Ele mirou meu rosto, e antes que eu pudesse socar e pontapear o animal que machucara-me, agachei-me com velocidade para desviar do ataque. O que tinha mordido-me investiu mais um golpe, obrigando-me a pular, enquanto o outro já ataca também por cima. Teria sérios problemas se continuasse daquele jeito, então saquei meu soprador; concentrando uma dose de chakra em meus pulmões, soprei umas pequeninas bolhas que rebentaram bem próximo à cara de um deles, libertando uma nuvem vermelha. O animal estava muito irritado, não conseguia abrir os olhos e parecia sentir bastante dor. Achei ainda pouco, o efeito do Baburu Genwaku não era nada comparado à ferida no meu calcanhar - eu ainda teria que tomar soro anti-rábico! Mas ainda tinha mais um lobo para preocupar-me. Antes que eu pudessepensar no que fazer para livrar-me por completo deles, ouvi um novo silvo. E desta vez, distingui de onde vinha:
- Hey, você aí? O que eu fiz-te para mandares esses teus lobos atacarem-me?! - perguntei indignada, ao ver um garoto loiro não muito mais velho que eu apitando, e os animais voltarem para perto dele.
- És uma má garota... Degolaste um lobo muito querido, e provavelmente aleijaste o outro que ainda não acordou. - ele dizia, sem expressar emoções em sua voz.
- Hã, és louco? Estava descansando aqui quando essas... coisas apareceram do nada e atacaram-me!
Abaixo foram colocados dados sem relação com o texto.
(** * WRKT data-preparation scripts: a shallow embedding and its properties

    The development follows the three Python scripts of the repository:

    - [tools/svg_indexer.py]: the SVG group indexer ([strip_ns], [parse_svg],
      [walk_svg_groups] with its inner [rec], [main]);
    - [make_media_json.py] and [xlsx_links_to_json.py]: the two [slugify]
      functions of the spreadsheet pipelines.

    Python [str] values are modelled as [string], read as the UTF-8 encoding of
    the text.  Every pattern the scripts search for or split on is ASCII, and
    UTF-8 is self-synchronising and order preserving, so prefix tests,
    splitting, replacement, substring search, equality and code-point ordering
    act on the bytes exactly as Python acts on the code points.  The two
    operations that need the Unicode tables ([str.lower] and
    [unicodedata.normalize]) are taken from an interface, [UnicodeData]. *)

From Stdlib Require Import Ascii String NArith.
From stdpp Require Import gmap strings list sorting.

Local Open Scope string_scope.

(** ** Python string primitives *)

Module PyStr.

Definition code (c : ascii) : N := N_of_ascii c.

Definition in_range (lo hi : N) (c : ascii) : bool :=
  ((lo <=? code c) && (code c <=? hi))%N.

Definition is_ascii_char (c : ascii) : bool := (code c <? 128)%N.

Fixpoint str_forallb (p : ascii -> bool) (s : string) : bool :=
  match s with
  | EmptyString => true
  | String c r => p c && str_forallb p r
  end.

Fixpoint str_filter (p : ascii -> bool) (s : string) : string :=
  match s with
  | EmptyString => EmptyString
  | String c r => if p c then String c (str_filter p r) else str_filter p r
  end.

Fixpoint str_map (f : ascii -> ascii) (s : string) : string :=
  match s with
  | EmptyString => EmptyString
  | String c r => String (f c) (str_map f r)
  end.
(** * TabViewPagerPan: the pan-gesture pager of react-native-tab-view

    A shallow embedding of [src/TabViewPagerPan.js] and the properties of
    its gesture classifier, drag tracker, commit resolver and transition
    driver.

    Layout of the development:
    - [Num]: the numbers the component computes with;
    - the data model (props, gesture samples, the shared offset cell);
    - a small state monad for the component instance and its collaborators;
    - the methods of the class, one definition per method;
    - the gesture protocol as a list of events;
    - lemmas and the theorems about the component. *)

From Stdlib Require Import QArith Qcanon Qcabs.
From Stdlib Require Import Lqa.
From stdpp Require Import base option list numbers strings gmap.
(** One group [digits[.digits]unit]: its nanoseconds and the rest. *)
Definition group (orig s : string) : result (Z * string) :=
  match s with
  | EmptyString => Fail (invalid orig)
  | String c0 _ =>
      if negb (Ascii.eqb c0 "."%char || isDigit c0) then Fail (invalid orig)
      else
        match leadingInt 0 s with
        | None => Fail (invalid orig)
        | Some (v, s1) =>
            let pre := negb (String.length s =? String.length s1)%nat in
            let '(f, scale, s2, post) :=
              match s1 with
              | String p after =>
                  if Ascii.eqb p "."%char then
                    let '(f, scale, s2) := leadingFraction 0 1 false after in
                    (f, scale, s2, negb (String.length after =? String.length s2)%nat)
                  else (0, 1, s1, false)
              | EmptyString => (0, 1, s1, false)
              end in
            if negb pre && negb post then Fail (invalid orig)
            else
              let '(u, s3) := takeUnit s2 in
              match u with
              | EmptyString =>
                  Fail (ErrorString ("time: missing unit in duration " +:+ quote orig))
              | _ =>
                  match unitMap u with
                  | None =>
                      Fail (ErrorString ("time: unknown unit " +:+ quote u +:+
                                         " in duration " +:+ quote orig))
                  | Some unit =>
                      if v >? 2 ^ 63 / unit then Fail (invalid orig)
                      else
                        let v1 := v * unit in
                        let v2 := if f >? 0 then v1 + f * unit / scale else v1 in
                        if v2 >? 2 ^ 63 then Fail (invalid orig)
                        else Ok (v2, s3)
                  end
              end
        end
  end.

(** The loop [for s != ""]: every group consumes at least its unit, so
    the length of the input bounds the number of rounds. *)
Fixpoint groups (fuel : nat) (orig : string) (d : Z) (s : string) : result Z :=
  match s with
  | EmptyString => Ok d
  | _ =>
      match fuel with
      | O => Fail (invalid orig)
      | S fuel' =>
          match group orig s with
          | Fail e => Fail e
          | Ok (v, rest) =>
              let d' := d + v in
              if d' >? 2 ^ 63 then Fail (invalid orig)
              else groups fuel' orig d' rest
          end
      end
  end.

Definition ParseDuration (orig : string) : result Z :=
  let '(neg, s) :=
    match orig with
    | String c rest =>
        if Ascii.eqb c "-"%char then (true, rest)
        else if Ascii.eqb c "+"%char then (false, rest)
        else (false, orig)
    | EmptyString => (false, orig)
    end in
  if String.eqb s "0" then Ok 0
  else if String.eqb s EmptyString then Fail (invalid orig)
  else
    match groups (String.length s) orig 0 s with
    | Fail e => Fail e
    | Ok d =>
        if neg then Ok (- d)
        else if d >? 2 ^ 63 - 1 then Fail (invalid orig)
        else Ok d
    end.

End GoTime.

(** ** The document package: data *)

(** [innerpresence.Presence] is a [map[string]string]; [innerpresence.Map]
    maps the string form of an actor ID to the presence of that actor. *)
Abbreviation Presence := (gmap string string).
Abbreviation PresenceMap := (gmap string (gmap string string)).

Definition NewPresence : Presence := ∅.

(** [Map.LoadOrStore]: the stored value when the key is present, else the
    given value, which is stored. *)
Definition LoadOrStore (m : PresenceMap) (key : string) (value : Presence)
  : Presence * PresenceMap :=
  match m !! key with
  | Some actual => (actual, m)
  | None => (value, <[key := value]> m)
  end.

Inductive DocEventType : Type := WatchedEvent | PresenceChangedEvent.

Record DocEvent : Type := {
  event_Type : DocEventType;
  event_Presences : gmap string Presence
}.

Inductive StatusType : Type := StatusDetached | StatusAttached | StatusRemoved.

Definition StatusType_eqb (a b : StatusType) : bool :=
  match a, b with
  | StatusDetached, StatusDetached
  | StatusAttached, StatusAttached
  | StatusRemoved, StatusRemoved => true
  | _, _ => false
  end.

Module Checkpoint.

Record t : Type := { ServerSeq : Z; ClientSeq : Z }.

(** Modelled from the spec: [change.Checkpoint.Forward] is declared outside
    the sources at hand; the data model says that [Forward(other)] returns
    [(max(serverSeq), max(clientSeq))]. *)
Definition Forward (cp other : t) : t :=
  {| ServerSeq := Z.max (ServerSeq cp) (ServerSeq other);
     ClientSeq := Z.max (ClientSeq cp) (ClientSeq other) |}.

Definition with_ServerSeq (serverSeq : Z) (cp : t) : t :=
  {| ServerSeq := serverSeq; ClientSeq := ClientSeq cp |}.

End Checkpoint.

Module ChangeID.

Record t : Type := {
  clientSeq : Z;     (* uint32 *)
  serverSeq : Z;
  lamport : Z;       (* uint64 *)
  actorID : string   (* the string form of the 12-byte actor ID *)
}.
(** Two frames and the commands between them: the descriptor goes out
    with the first frame only, and of the two commands the primary one is
    forwarded. *)
Example binary64_run_sample :
  let msg :=
    {| carla_msgs.throttle := 0.5; carla_msgs.steer := 0; carla_msgs.brake := 0;
       carla_msgs.hand_brake := false; carla_msgs.reverse := false;
       carla_msgs.gear := 1%Z; carla_msgs.manual_gear_shift := false |} in
  let out :=
    snd (run (V := sample_base) EgoVehicle_init
           [ frame_tick sample_actor 1 0; vehicle_control_cmd msg;
             vehicle_control_cmd_manual msg; frame_tick sample_actor 2 0 ]) in
  map (@carla_msgs.id float) (published_infos out) = [ 42%Z ]
  /\ List.length (published_statuses out) = 2%nat
  /\ applied_controls out = [ control_of msg ]
  /\ callback_calls out = [ 7%Z ].
Proof. vm_compute. repeat split. Qed.

End Binary64.

(** ** What a run publishes and calls *)

Section Runs.

Context {F : Type} {A : Arith F} {V : Vehicle F}.

Lemma published_statuses_app (es es' : list (Effect F)) :
  published_statuses (es ++ es')
  = published_statuses es ++ published_statuses es'.
Proof.
  induction es as [| e es IH]; [ reflexivity | ].
  destruct e; simpl; rewrite IH; reflexivity.
Qed.

Lemma published_poses_app (es es' : list (Effect F)) :
  published_poses (es ++ es') = published_poses es ++ published_poses es'.
Proof.
  induction es as [| e es IH]; [ reflexivity | ].
  destruct e; simpl; rewrite IH; reflexivity.
Qed.
Lemma season_by_name_find seasons year :
  Forall (λ s, is_dict s = true) seasons →
  season_by_name seasons year
  = Ok ((λ s, safe_get s "id") <$> find (name_matches year) seasons).
Proof.
  induction 1 as [|s rest Hs _ IH]; cbn [season_by_name find]; [done|].
  destruct s as [| | | | | |fields]; try discriminate Hs.
  unfold get, get_d. cbn [bind].
  change (name_matches year (JObj fields))
    with (str_eq_int (dict_get fields "name" JNull) year).
  destruct (str_eq_int (dict_get fields "name" JNull) year); [reflexivity|exact IH].
Qed.

(** For a seasons listing whose entries are dicts, the resolver sends the
    one listing request and gives the id of the first season whose [year]
    equals the requested year, wherever it stands in the list; only when
    no season matches on [year], the id of the first season whose [name]
    prints like the year; and [None] when there is neither. *)
Theorem get_season_id_by_year_resolution (api : request → result json)
    (tournament_id year : Z) (data : json) (seasons : list json) :
  api (Seasons tournament_id) = Ok data →
  get_d data "seasons" (JArr []) = Ok (JArr seasons) →
  Forall (λ s, is_dict s = true) seasons →
  get_season_id_by_year api tournament_id year
  = ([Seasons tournament_id],
     Ok (match find (year_matches year) seasons with
         | Some s => safe_get s "id"
         | None =>
             match find (name_matches year) seasons with
             | Some s => safe_get s "id"
             | None => JNull
             end
         end)).
Proof.
  intros Hapi Hdata Hdicts.
  unfold get_season_id_by_year, get_seasons, _get, io_bind, io_lift, io_ret.
  rewrite Hapi, Hdata. cbn [fst snd iter].
  rewrite season_by_year_find by done.
  destruct (find (year_matches year) seasons); cbn; [done|].
  rewrite season_by_name_find by done.
  by destruct (find (name_matches year) seasons).
Qed.

(** The seasons that [two_seasons_api] lists. *)
Definition two_seasons : list json :=
  [JObj [("name", JStr "Brasileirao 2025"); ("year", JInt 2025); ("id", JInt 72034)];
   JObj [("name", JStr "2024"); ("id", JInt 58766)]].

Lemma get_season_id_by_year_resolution_witness :
  get_season_id_by_year two_seasons_api TOURNAMENT_ID 2024
  = ([Seasons TOURNAMENT_ID], Ok (JInt 58766)).
Proof.
  rewrite (get_season_id_by_year_resolution two_seasons_api TOURNAMENT_ID 2024
             (JObj [("seasons", JArr two_seasons)]) two_seasons);
    [vm_compute; reflexivity | reflexivity | reflexivity | repeat constructor].
Defined.

Lemma lookup_field_set_same k v (fields : list (string * json)) :
  lookup_field k (set_field k v fields) = Some v.
Proof.
  induction fields as [|[k' v'] rest IH]; cbn.
  - by rewrite String.eqb_refl.
  - destruct (String.eqb_spec k k') as [->|Hne]; cbn.
    + by rewrite String.eqb_refl.
    + destruct (String.eqb_spec k k'); [done|exact IH].
Qed.

Lemma lookup_field_set_some k k' v (fields : list (string * json)) :
  is_Some (lookup_field k fields) → is_Some (lookup_field k (set_field k' v fields)).
Proof.
  induction fields as [|[k2 v2] rest IH]; cbn; [by intros [? ?]|].
  destruct (String.eqb_spec k' k2) as [->|Hne]; cbn;
    destruct (String.eqb_spec k k2); eauto.
Qed.

(** A round as the rest of [collect_matches] reads it: a dict with an
    ["id"] and an ["events"] entry. *)
Definition round_shaped (r : json) : Prop :=
  ∃ fields, r = JObj fields
            ∧ is_Some (lookup_field "id" fields)
            ∧ is_Some (lookup_field "events" fields).

Lemma io_fold_invariant {E A B} (P : A → Prop) (body : A → B → io E A) xs :
  (∀ a x t a', P a → body a x = (t, Ok a') → P a') →
  ∀ acc t r, P acc → io_fold body acc xs = (t, Ok r) → P r.
Proof.
  intros Hbody. induction xs as [|x xs IH]; cbn; intros acc t r Hacc H.
  - by injection H as _ <-.
  - apply io_bind_ok in H as (t1 & a & t2 & Hstep & Hrest & _).
    eapply IH; [|exact Hrest]. eauto.
Qed.

Lemma fill_round_shaped api season_id r t r' :
  fill_round api season_id r = (t, Ok r') → round_shaped r'.
Proof.
  unfold fill_round. intros H.
  apply io_bind_ok in H as (? & rid & ? & _ & H & _).
  destruct r as [| | | | | |fields]; try discriminate H.
  apply io_bind_ok in H as (? & r_events & ? & _ & H & _).
  apply io_bind_ok in H as (? & evs & ? & _ & H & _).
  injection H as _ <-. eexists. split; [reflexivity|]. split.
  - apply lookup_field_set_some. rewrite lookup_field_set_same. eauto.
  - rewrite lookup_field_set_same. eauto.
Qed.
- Bad girl, bad girl, Miku-san não vai gostar nada disso...
- Nani?! - perguntei, correndo para pegar-lhe pela camisa. Mas ele era incrivelmente mais ágil que eu, e com maestria, prendia-me com os dois braços para trás.
- Não tens a menor chance contra mim. Mas não preocupa-te, quero-te bem forte - ele sussurava em meu ouvido. Estava tão próximo que mais parecia assédio sexual que uma ameaça.
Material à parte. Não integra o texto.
(** Normalization returns: no exception leaves it. *)
Lemma prepare_total (v : pyval) : exists r, prepare v = Ok r.
Proof.
  induction v as [ | b | n | bits | s | items IH | items IH ] using pyval_ind;
    try (simpl; eauto; fail).
  - rewrite prepare_text. destruct (yaml_load s); eauto.
  - destruct (list_comprehension_total prepare items IH) as [prepared E].
    simpl. rewrite E. simpl. eauto.
  - destruct (dict_comprehension_total prepare items IH []) as [prepared E].
    simpl. rewrite E. simpl. eauto.
Qed.




#[local] Abbreviation prepare_within := _prepare_value_for_serialization_within.

Lemma list_comprehension_ext (f g : pyval -> result pyval) (items : list pyval) :
  Forall (fun item => f item = g item) items ->
  list_comprehension f items = list_comprehension g items.
Proof.
  induction 1 as [ | item items Hitem _ IH ]; simpl.
  - reflexivity.
  - now rewrite Hitem, IH.
Qed.

Lemma dict_comprehension_ext (f g : pyval -> result pyval)
    (items : list (pykey * pyval)) :
  Forall (fun kv => f (snd kv) = g (snd kv)) items ->
  forall built, dict_comprehension f built items = dict_comprehension g built items.
Proof.
  induction 1 as [ | [key val] items Hval _ IH ]; intros built; simpl.
  - reflexivity.
  - simpl in Hval. rewrite Hval. destruct (g val); simpl; [ apply IH | reflexivity ].
Qed.

Lemma list_max_map_le (A : Type) (f : A -> nat) (items : list A) (n : nat) :
  list_max (map f items) <= n -> Forall (fun item => f item <= n) items.
Proof.
  induction items as [ | item items IH ]; simpl; intros Hmax.
  - constructor.
  - constructor; [ lia | apply IH; lia ].
Qed.


(** Within the recursion limit the method does what it does on a stack
    that never runs out. *)
Lemma prepare_within_agrees (v : pyval) :
  forall limit, Spec.call_depth v <= limit -> prepare_within limit v = prepare v.
Proof.
  induction v as [ | b | n | bits | s | items IH | items IH ] using pyval_ind;
    intros [ | limit ] Hdepth; simpl in Hdepth; try lia; try reflexivity.
  - simpl. apply le_S_n in Hdepth.
    apply list_max_map_le in Hdepth.
    rewrite (list_comprehension_ext (prepare_within limit) prepare); [ reflexivity | ].
    rewrite Forall_forall in IH, Hdepth |- *.
    intros item Hitem. apply IH; [ exact Hitem | now apply Hdepth ].
  - simpl. apply le_S_n in Hdepth.
    apply list_max_map_le in Hdepth.
    rewrite (dict_comprehension_ext (prepare_within limit) prepare); [ reflexivity | ].
    rewrite Forall_forall in IH, Hdepth |- *.
    intros [key val] Hitem. simpl.
    apply (IH (key, val) Hitem). exact (Hdepth (key, val) Hitem).
Qed.








(** A primitive is normalized to a value that normalization leaves as
    it is, provided that holds of what it decodes to when it is a string
    that decodes. *)
Lemma prepare_primitive_fixed (v : pyval) :
  is_primitive v = true ->
  (forall s decoded,
     v = PStr s -> yaml_load s = Ok decoded -> prepare decoded = Ok decoded) ->
  forall r, prepare v = Ok r -> prepare r = Ok r.
Proof.
  intros Hprim Hdecoded r E.
  destruct v as [ | b | n | bits | s | items | items ];
    try discriminate Hprim; try (now injection E as <-).
  rewrite prepare_text in E.
  destruct (yaml_load s) as [ decoded | e ] eqn:Hload; injection E as <-.
  - now apply (Hdecoded s).
  - rewrite prepare_text, Hload. reflexivity.
Qed.

(** C5, as amended.  On a mapping or sequence of primitives, normalizing
    the normalized value changes nothing, provided every string element
    that decodes decodes to a value that normalization leaves as it is
    (a number, a boolean, null, a string that does not decode or decodes
    to itself, or a container of such values). *)
Theorem normalize_idempotent_on_stable_decodings (v : pyval) :
  Spec.container_of_primitives v = true ->
  (forall s decoded,
     In (PStr s) (Spec.elements v) ->
     yaml_load s = Ok decoded ->
     prepare decoded = Ok decoded) ->
  exists r, prepare v = Ok r /\ prepare r = Ok r.
Proof.
  intros Hprims Hdecoded.
  destruct (prepare_total v) as [r E]. exists r. split; [ exact E | ].
  destruct v as [ | b | n | bits | s | items | items ]; try discriminate Hprims;
    simpl in Hprims, Hdecoded, E.
  - destruct (list_comprehension prepare items) as [ prepared | e ] eqn:Hitems;
      simpl in E; [ injection E as <- | discriminate E ].
    simpl. rewrite list_comprehension_fixed; [ reflexivity | ].
    apply list_comprehension_inv in Hitems.
    rewrite forallb_forall in Hprims.
    induction Hitems as [ | item r items prepared Hr _ IH ]; constructor.
    + apply (prepare_primitive_fixed item); [ apply Hprims; now left | | exact Hr ].
      intros s decoded ->. apply Hdecoded. now left.
    + apply IH.
      * intros x Hx. apply Hprims. now right.
      * intros s decoded Hin. apply Hdecoded. now right.
  - destruct (dict_comprehension prepare [] items) as [ prepared | e ] eqn:Hitems;
      simpl in E; [ injection E as <- | discriminate E ].
    apply (dict_comprehension_invariant prepare (fun r => prepare r = Ok r))
      in Hitems; [ | | constructor | constructor ].
    + destruct Hitems as [Hnd Hfixed]. simpl.
      rewrite dict_comprehension_fixed; [ reflexivity | exact Hnd | exact Hfixed | ].
      intros k _ [].
    + rewrite forallb_forall in Hprims. unfold dict_values in Hprims, Hdecoded.
      apply Forall_forall. intros [k val] Hin r Hr. simpl in Hr.
      apply (prepare_primitive_fixed val); [ | | exact Hr ].
      * apply Hprims. apply in_map_iff. now exists (k, val).
      * intros s decoded ->. apply Hdecoded. apply in_map_iff. now exists (k, PStr s).
Qed.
- Quem... Quem é você? - minha voz tremia, num misto de medo e revolta, mas tentei fazer parecer como se fosse por vergonha.
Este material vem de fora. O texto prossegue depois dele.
(** C6.  During a drag ([V2]), a pointer move made while the tracked
    vertical offset [|lastDragY|] exceeds 30 hides the cursor, puts it back
    at the drag's origin and sets [lastDragY] to the new height, and does
    nothing else: [currentValue] is unchanged and nothing is sent to the
    primary outlet.  Otherwise the move proposes
    [currentValue + (lastDragY - y) * step], with the fine step when the
    modifier is held and the normal step otherwise; the proposal, clamped to
    the range, becomes [currentValue], and it is sent (when active) only if
    it differs from the old value. *)
Theorem C6_drag_move
    (box : box_attrs) (s : numbox) (x y : R)
    (button cmd shift capslock option ctrl : bool) :
  isDragging s = true ->
  let res := ondrag V2 box x y button cmd shift capslock option ctrl s in
  let s' := state_of res in
  (Math_abs (lastDragY s) > 30 ->
   s' = set_lastDragY y s /\
   trace_of res = [HideCursor; PUpdate (fst (cursorOrigin s)) (snd (cursorOrigin s))] /\
   currentValue s' = currentValue s /\
   lastDragY s' = y /\
   outlet0 (trace_of res) = []) /\
  (Math_abs (lastDragY s) <= 30 ->
   let step := if shift then fineStepSize s else normalStepSize s in
   let proposed := currentValue s + (lastDragY s - y) * step in
   let clamped := Math_max (minValue s) (Math_min (maxValue s) proposed) in
   currentValue s' = clamped /\
   (minValue s <= proposed <= maxValue s -> currentValue s' = proposed) /\
   lastDragY s' = y /\
   outlet0 (trace_of res) =
     (if truthy (activeState s) && strict_neq clamped (currentValue s)
      then [outputValue s'] else [])).
Proof.
  intros Hdrag res s'. split.
  - intros Hfar. unfold s', res.
    rewrite (ondrag_V2_far box s x y button cmd shift capslock option ctrl Hdrag Hfar).
    destruct s. repeat split; reflexivity.
  - intros Hnear step proposed clamped.
    destruct (ondrag_V2_near box s x y button cmd shift capslock option ctrl Hdrag Hnear)
      as (Hcv & Hy & Hout).
    fold res s' step proposed clamped in Hcv, Hy, Hout.
    repeat split; try assumption.
    intros Hrange. rewrite Hcv. apply clamp_inside. exact Hrange.
Qed.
- Ninguém em especial - ele continuava a sussurrar.
Ele agora virava meu rosto em direção ao seu. Meu ódio só fazia aumentar, mas continuei com o sangue frio, como se estivesse enfeitiçada por ele. Não que ele não fosse atrante - confesso, ele o era -, mas algo dizia-me que eu corria perigo com ele. Ele finalmente olhou em meus olhos, onde previamente já tinha focalizado uma boa dose de chakra. Assim que nossas pupilas encontraram-se, lancei-lhe o Shikumi no jutsu. Os olhos dele arregalaram-se, mas pouco depois ele soltava uma irritante e escandalosa risada:
- Não achavas mesmo que eu cairia num genjutsu de tão baixo nível, certo? - perguntava em tom de afirmação, carregado de ironia. Fiquei calada, mas senti meus olhos dilatarem-se de surpresa e minha boca abrir um pouco involuntariamente. - Não precisa preocupar-te, jamais farei mal a ti. Desde que continues trilhando o caminho que quero.
Ele encostou seus lábios nos meus. Quando pensei em reagir, meu corpo simplesmente começou a ficar dormente, e minhas pálpebras caíram. Não ouvi, senti, vi nada mais, e quando acordei, tudo estava na mais perfeita ordem. Como se tivesse sido um sonho. Mas sei que não fora, afinal, meu calcanhar tem marcas de belos dentes de lobo.